Liebe Heidenheimer, liebe Voithler, vergangene Woche wurde bekannt, dass Voith Hydro seine Fertigung in Heidenheim und somit die Großturbinenhalle schließen möchte. Eine Entscheidung die für die Belegschaft nur schwer nachvollziehbar und vor allem schwer zu verkraften ist. Zu teuer, zu unproduktiv, zu schlechte Qualität im Vergleich zur Schwesterfertigung in St. Pölten, heißt es. Damit schlichtweg nicht mehr tragbar für den anspruchsvollen und herausfordernden Markt der Wasserkraft.
Betrachtet man als Außenstehender die Konsequenzen dieser Schließung, könnte man meinen: „Alles halb so wild“. 70 Arbeitsplätze sind zwar betroffen, aber es werden ja letztendlich keine Kündigungen ausgesprochen. Jeder bekommt weiterhin Arbeit, also kein Grund zur Aufregung oder Verunsicherung. Doch ist es wirklich so einfach?
Die Großturbinenhalle prägt seit fast 100 Jahren nicht nur das Stadtbild, vielmehr prägt sie maßgeblich die Geschichte von Voith und somit die Geschichte Heidenheims. In der Großturbinenhalle steckt nicht nur irgendeine Fertigung, in ihr stecken 100 Jahre Know-how, unbezahlbares Fachwissen, sich stets entwickelnde Fertigungsprozesse und vor allem Leidenschaft und Hingabe für ein außergewöhnliches Produkt.
Verlässt mal wieder ein Schwertransport das Voith-Gelände, kommt er nicht selten aus der Großturbinenhalle. Beladen mit einem Bauteil, das weit über 100 Tonnen wiegen kann, aber auf den Hundertstelmillimeter genau gefertigt ist. Eine zum Teil hochkomplizierte Arbeit, schwer vorhersehbar und vor allem schwer plan- und kalkulierbar. All dies würde eventuell nicht sofort, aber gewiss mit der Zeit verloren gehen, und das Schlimmste daran: Es würde wahrscheinlich nie mehr zurückkommen. Heidenheim würde einen bedeutenden Teil seiner industriellen Zeitgeschichte und Zukunft verlieren.
Liebe Heidenheimer, zweifelsohne lassen sich die Prozesse in der Fertigung verbessern. Die oben genannten wirtschaftlichen Defizite kommen nicht von irgendwo her, sind aber auch auf das komplizierte Geschäft der Turbinenüberholung zurückzuführen. Doch die Belegschaft ist bereit, für die Großturbinenhalle zu kämpfen. Sie will zeigen, was sie kann, und dass sie es noch besser kann. Dafür benötigt es vor allem Investitionen. Statt dieses unternehmerische, angesichts eines aufstrebenden Marktes aber überschaubare Risiko einzugehen, geht die Geschäftsführung von Voith Hydro den leichteren Weg.

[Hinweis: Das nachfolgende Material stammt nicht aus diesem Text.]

(* ===== verification/Daemon.v ===== *)
(** * The serve command as a whole ([cmd/p2p-file-sync/main.go])

    [serve] from its directory to its return: the preparation of [Commands], the
    transport of [TransportLife], the metrics endpoint, and what it does when it
    is told to stop. What the operating system and the certificate library
    answer is an argument. *)
From Stdlib Require Import Strings.Byte Strings.String.
From S2P Require Import Prelude Sha256 Fs ChunkStore BlobStore StoreSpec Merkle MerkleSpec Build Manifest Wire Transport TransportLife Index Cli SyncSpec Metrics Commands.

Open Scope Z_scope.

Inductive serve_error :=
| ServePreparing (e : cmd_error)
| CreatingTransport (e : transport_error)
| StartingListener (e : transport_error).

(** What the command does once the transport exists, in order; the last are the
    deferred calls. *)
Inductive serve_effect :=
| Listening (addr : bytes * Z)
| MetricsStarted (s : Server)
| Waited
| ContextCancelled
| TransportClosed
| MetricsStopped.

(** Which case of the select ends the wait. *)
Inductive wakeup := OnSignal | OnDone.

(** The first eight bytes of the root hash are printed. *)
Definition banner (merkleRoot : option bytes) : outcome serve_error (option bytes) :=
  match merkleRoot with
  | None => Ret None
  | Some h => b ← or_panic (slicez h 0 8); Ret (Some b)
  end.

Definition serve_tail (merkleRoot : option bytes) (metricsAddr : bytes) (port : Z)
    (udp_ok quic_ok : bool) (w : wakeup) : list serve_effect * outcome serve_error unit :=
  match Listen (Some (None, port)) udp_ok quic_ok with   (* ":port" has no host *)
  | Err e => ([], Err (StartingListener e))
  | Panic => ([], Panic)
  | Ret addr =>
      let metrics := bool_decide (metricsAddr ≠ []) in
      let started := Listening addr :: (if metrics then [MetricsStarted (NewServer metricsAddr)] else []) in
      let stopped := if metrics then [MetricsStopped] else [] in
      match banner merkleRoot with
      | Err e => (started ++ stopped, Err e)
      | Panic => (started ++ stopped, Panic)
      | Ret _ =>
          (started ++ [Waited] ++ (match w with OnSignal => [ContextCancelled] | OnDone => [] end) ++
           [TransportClosed] ++ stopped, Ret ())
      end
  end.

Section serve.
Context `{HashFn}.

(** It returns the transport with the store and the tree that its callbacks
    use. *)
Definition serveCmd (unreadable : path → bool) (f : fs) (absDir : path) (name metricsAddr : bytes) (port : Z)
    (fts : list faults) (generated : option (list bytes)) (udp_ok quic_ok : bool) (w : wakeup)
    : fs * list serve_effect * outcome serve_error (Transport.Transport * BlobStore * Tree) :=
  match serve_start unreadable f absDir name fts with
  | (f', Err e) => (f', [], Err (ServePreparing e))
  | (f', Panic) => (f', [], Panic)
  | (f', Ret (s, tree, cfg)) =>
      match newTransport cfg None generated with
      | Err e => (f', [], Err (CreatingTransport e))
      | Panic => (f', [], Panic)
      | Ret t =>
          let '(effs, r) := serve_tail (n_Hash <$> t_Root tree) metricsAddr port udp_ok quic_ok w in
          (f', effs, _ ← r; Ret (t, s, tree))
      end
  end.

(** A signal stops the daemon in order: it has listened on all interfaces of its
    port; it closes the transport, and stops the endpoint if it started one; it
    has announced the root of the tree it prepared under the fingerprint of its
    certificate. *)
Theorem serve_until_signal unreadable f absDir name metricsAddr port fts der rest f' s node cfg w :
  serve_start unreadable f absDir name fts = (f', Ret (s, mkTree (Some node), cfg)) → node_wf node →
  ∃ t, serveCmd unreadable f absDir name metricsAddr port fts (Some (der :: rest)) true true w =
    (f',
     [Listening (IPv4zero, port)] ++
     (if decide (metricsAddr = []) then [] else [MetricsStarted (NewServer metricsAddr)]) ++ [Waited] ++
     (match w with OnSignal => [ContextCancelled] | OnDone => [] end) ++ [TransportClosed] ++
     (if decide (metricsAddr = []) then [] else [MetricsStopped]), Ret (t, s, mkTree (Some node))) ∧
    hs_CertFingerprint (local_handshake t) = sha256 der ∧
    hs_MerkleRoot (local_handshake t) = cfg_MerkleRoot cfg ∧ hs_PeerName (local_handshake t) = cfg_PeerName cfg.
Proof.
  intros Hs Hw. unfold serveCmd. rewrite Hs. cbn [newTransport].
  exists (Transport.NewTransport cfg (CertFingerprint (Some (der :: rest)))).
  assert (slicez (n_Hash node) 0 8 = Some (take 8 (n_Hash node))) as Hb.
  { apply (slicez_ok (n_Hash node) 0 8); [lia|lia|]. rewrite (wf_hash_length _ Hw). lia. }
  split_and!; [|by apply (fingerprint_is_hash der rest)|done|done].
  unfold serve_tail, Listen, banner. cbn [negb t_Root fmap option_fmap option_map]. rewrite Hb. cbn.
  destruct (decide (metricsAddr = [])) as [->|Hm]; [by destruct w|].
  rewrite bool_decide_eq_true_2 by done. by destruct w.
Qed.

(** A failing listener or certificate ends the command with an error, and then
    nothing was started. *)
Theorem serve_fails_early unreadable f absDir name metricsAddr port fts generated udp_ok quic_ok w f' effs e :
  serveCmd unreadable f absDir name metricsAddr port fts generated udp_ok quic_ok w = (f', effs, Err e) →
  effs = [].
Proof.
  unfold serveCmd. destruct (serve_start _ _ _ _ _) as [f1 [[[s tree] cfg]|e1|]]; [|by intros [= _ <- _]|by intros [= _ <- _]].
  destruct (newTransport cfg None generated) as [t|e1|]; [|by intros [= _ <- _]|by intros [= _ <- _]].
  unfold serve_tail. destruct (Listen _ _ _) as [addr|e1|]; [|by intros [= _ <- _]|by intros [= _ <- _]].
  unfold banner. destruct (n_Hash <$> t_Root tree) as [h|]; [|by intros [= _ _]].
  destruct (slicez h 0 8); cbn; by intros [= _ _].
Qed.
End serve.

(** What [version] prints. *)
Definition versionCmd (version commit date : bytes) : list bytes :=
  [bytes_of_string "p2p-file-sync " ++ version; bytes_of_string "  commit: " ++ commit; bytes_of_string "  built:  " ++ date].

Module DaemonExample.
Import CommandsExample.
#[local] Existing Instance sha256_fips.

(** Serving the initialised directory on port 4433, with metrics. *)
Example serve_home :
  let f := (initCmd home [str "d"]).1 in
  (serveCmd (λ _, false) f [str "d"] (str "server-4433") (str ":9090") 4433 [] (Some [[x01]]) true true OnSignal).1.2 =
  [Listening ([x00; x00; x00; x00], 4433); MetricsStarted (NewServer (str ":9090")); Waited; ContextCancelled;
   TransportClosed; MetricsStopped].
Proof. vm_compute. reflexivity. Qed.

Example serve_without_init :
  (serveCmd (λ _, false) home [str "d"] (str "s") [] 4433 [] (Some [[x01]]) true true OnSignal).2 =
  Err (ServePreparing NotInitialised).
Proof. vm_compute. reflexivity. Qed.
End DaemonExample.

Unter dem Deckmantel einer Zusammenlegung werden zwei Standorte mit unterschiedlichen Voraussetzungen gegeneinander ausgespielt. In diesem internen Wettbewerb zieht die Heidenheimer Fertigung den Kürzeren. Vielmehr könnte man die Kompetenzen beider Standorte bündeln, sich austauschen, Synergien schaffen und somit zwei gesunde und standhafte Fertigungen auf die Beine stellen.
Gesprochen wird nicht von einer Zusammenlegung. Die Fertigung in Heidenheim würde schlichtweg wegfallen. Zur Not würde man als Unternehmen Einbußen in der Produktionskapazität in Kauf nehmen. Dies erscheint in Zeiten der aufstrebenden erneuerbaren Energien und somit auch eines zukunftsträchtigen Marktes in der Wasserkraft als geradezu absurd. Man wolle sich in Heidenheim mehr auf den Service konzentrieren. Doch ohne Fertigung kein Service. Die Zukunft der gesamten Voith-Hydro-Sparte in Heidenheim sehen wir als gefährdet.
Liebe Heidenheimer, liebe Voithler, die Belegschaft aus der Großturbinenhalle will für den Erhalt ihrer Fertigung kämpfen. Für jegliche Unterstützung, für jeden Aufschrei, ist sie sehr dankbar.